AIM OF THE TASK:
Copy out the line containing "Definition init_world (enabled" and each line after it, through the last one in the material, exactly as written.

SUPPLIED RECORDS:
(** [setEnabled(enabled)] (the re-connection it may do is a separate step). *)
Definition setEnabled (b : bool) (w : World) : World :=
  let w1 := set_enabled w b in
  if b then w1 else cleanup w1.

(** The session part of [setMode(mode)] for a mode other than the current
    one: [circ] tells whether it is ["circular"], then
    [if (this.isInitialized) this.startVisualization()]. *)
Definition switchMode (circ : bool) (w : World) : World :=
  let w1 := set_circular w circ in
  if isInitialized (audio w1) then startVisualization w1 else w1.

(** Every way the world moves: calls from the node's handlers, the
    browser firing a frame or a callback, and the player or user changing
    an element's playback (never its marker), the user switching modes
    and the layout resizing the canvas. *)
Inductive step : World -> World -> Prop :=
  | StepConnect e w : step w (connectToAudioElement e w)
  | StepSetEnabled b w : step w (setEnabled b w)
  | StepStart w : step w (startVisualization w)
  | StepStop w : step w (stopVisualization w)
  | StepCleanup w : step w (cleanup w)
  | StepFrame id w : In id (pending w) -> step w (fire_frame id w)
  | StepLoaded e w :
      In (TLoaded e) (tasks w) -> 2 <= readyState (get_elem w e) ->
      step w (initContext e (set_tasks w (remove_task (TLoaded e) (tasks w))))
  | StepTimeout e w : In (TTimeout e) (tasks w) -> step w (fire_timeout e w)
  | StepPlayer e r p s t w :
      step w (set_elem w e (mkElem r p s t (_audioVisualizerSource (get_elem w e))
                              (mes_calls (get_elem w e))))
  | StepMode circ w : step w (switchMode circ w)
  | StepResize b w : step w (set_small_canvas w b).

(** A new visualizer: nothing attached. Its mode is not circular and its
    canvas not small; [StepMode] and [StepResize] reach the other cases. *)
Definition init_world (enabled official ctx supported : bool) : World :=
  mkWorld enabled official ctx supported (mkAudio None None None None false)
    None [] ∅ [] 1 [] false false.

TASK RESULT:
Definition init_world (enabled official ctx supported : bool) : World :=
  mkWorld enabled official ctx supported (mkAudio None None None None false)
    None [] ∅ [] 1 [] false false.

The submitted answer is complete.